Valentina s’effondra sur une chaise. Son visage était devenu gris, comme du vieux papier journal. Darya quitta précipitamment la pièce, claquant la porte derrière elle. Tikhon resta là, tenant la bague, fixant Ksenia comme s’il venait tout juste de comprendre l’ampleur de ce qui venait de se passer.

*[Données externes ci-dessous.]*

(** ** Reachable stores *)

Lemma reachable_user_keys (s : store) (k : string) (m : fields) :
  reachable s → s !! k = Some m → ∃ e, k = user_key e.
Proof.
  intros Hs. revert k m. induction Hs as [|s r _ IH] using reachable_ind.
  - intros k m Hk. by rewrite lookup_empty in Hk.
  - intros k m. destruct r as [|u|e|e u|e|]; cbn [store_after]; try apply IH.
    + destruct (s !! user_key (email u)); [apply IH|].
      rewrite lookup_insert. case_decide as Hk; [|apply IH].
      intros _. by exists (email u).
    + destruct (s !! user_key e); [|apply IH].
      rewrite lookup_insert. case_decide as Hk; [|apply IH].
      intros _. by exists e.
    + rewrite lookup_delete. case_decide; [done|apply IH].
Qed.

Lemma user_entries_all (s : store) :
  (∀ k m, s !! k = Some m → ∃ e, k = user_key e) →
  user_entries s = map_to_list s.
Proof.
  intros Hkeys. unfold user_entries.
  assert (Forall (λ kv : string * fields,
            redis_client.glob_match "user:*" kv.1 = true) (map_to_list s)) as Hall.
  { apply Forall_forall. intros [k m] Hin. apply elem_of_map_to_list in Hin.
    apply glob_match_user_key. by apply (Hkeys k m). }
  induction Hall as [|kv l Hkv _ IH]; [done|].
  by rewrite filter_cons_True, IH.
Qed.

(** X11: in a store reached from the empty one through the handlers, every
    key is ["user:" + e] for some [e], every record holds the fields [name]
    and [email] and no other, and the listing returns as many users as the
    store has keys. *)
Theorem reachable_store_shape (s : store) :
  reachable s →
  (∀ k m, s !! k = Some m →
     (∃ e, k = user_key e) ∧ dom m = {["name"; "email"]}) ∧
  length (listed s) = size s.
Proof.
  intros Hs. split.
  - intros k m Hk. split.
    + by apply (reachable_user_keys s k m).
    + by apply (reachable_record_fields s k m).
  - rewrite listed_entries, length_fmap, user_entries_all.
    + apply length_map_to_list.
    + intros k m. by apply reachable_user_keys.
Qed.

Lemma reachable_store_shape_witness :
  let s := (run [CreateUser (mkUser "Ann" "ann@x.com");
                 CreateUser (mkUser "Bob" "bob@x.com");
                 DeleteUser "ann@x.com"] ∅).2 in
  length (listed s) = size s.
Proof.
  cbn zeta. apply reachable_store_shape. by eexists.
Defined.

(** X12: as long as every update carries in its body the email of its
    path, every stored record lies under the key made from its own email
    and no two records carry the same email. *)
Theorem emails_unique_when_updates_keep_email (rs : list request) :
  Forall keeps_email rs →
  keyed_by_email (run rs ∅).2 ∧ one_record_per_email (run rs ∅).2.
Proof.
  intros Hrs.
  assert (keyed_by_email (run rs ∅).2) as Hkeyed
    by by apply keyed_when_updates_keep_email.
  split; [done|]. by apply keyed_one_record.
Qed.

Lemma emails_unique_when_updates_keep_email_witness :
  let rs := [CreateUser (mkUser "Ann" "ann@x.com");
             UpdateUser "ann@x.com" (mkUser "Anna" "ann@x.com");
             CreateUser (mkUser "Bob" "bob@x.com")] in
  keyed_by_email (run rs ∅).2 ∧ one_record_per_email (run rs ∅).2.
Proof.
  cbn zeta. apply emails_unique_when_updates_keep_email.
  repeat constructor.
Defined.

« Ksenia… » gémit-il. « Je vais arranger ça. Je vais tout arranger. »
« Il n’y a rien à arranger, Tikhon. » Elle le regarda sans colère ni ressentiment. C’était presque comme si elle regardait à travers lui. « Tu m’as montré qui tu es. Je l’ai vu. Cela suffit. »
Elle se tourna vers Nina et Maxim.
« Merci. À vous deux. »
« Tu n’as rien à nous remercier pour ça, » dit Nina en lui touchant l’épaule. « Tu as pris la décision toi-même. Nous étions simplement à tes côtés. »
Ksenia quitta l’appartement et descendit les escaliers. Dehors, il faisait calme et frais. Elle sortit son téléphone et appela son amie.
« Vera ? Salut. Le mariage est annulé. Non, je ne pleure pas. Non, je ne le regrette pas. Tu peux venir me chercher ? Je suis rue Klenovaya, numéro huit. Merci. »
Elle rangea son téléphone et regarda son reflet dans la porte d’entrée vitrée. Une femme en robe de soirée noire, sans bague au doigt et sans larmes aux yeux. Et avec la conscience absolument tranquille.
À l’étage, dans l’appartement, les invités commencèrent à se lever des tables un par un. Certains murmurèrent des excuses. D’autres prirent silencieusement leurs cadeaux et partirent. La célébration d’anniversaire de Valentina Arkadievna s’acheva exactement vingt minutes après avoir commencé.
Une pièce vide.
Des hors-d’œuvre intacts.
Et une bague en saphir que Tikhon tenait encore dans sa paume moite, sans savoir quoi en faire ni à qui il pourrait désormais l’offrir.
Une semaine plus tard, Ksenia apprit par Maxim que Valentina Arkadievna s’était fâchée avec Darya. Darya blâmait sa mère, affirmant qu’à cause de sa cupidité, la famille avait perdu la maison. Tikhon blâmait les deux et était parti vivre chez un ami.
Aucun des trois ne se parlait.
L’avidité qui devait les unir contre une étrangère avait rongé leur famille de l’intérieur, comme un acide qui corrode le métal.
Et Ksenia reprit tout simplement sa vie, plus légère, plus libre, sans tablier froissé et sans homme pensant qu’elle était assez docile pour tout endurer.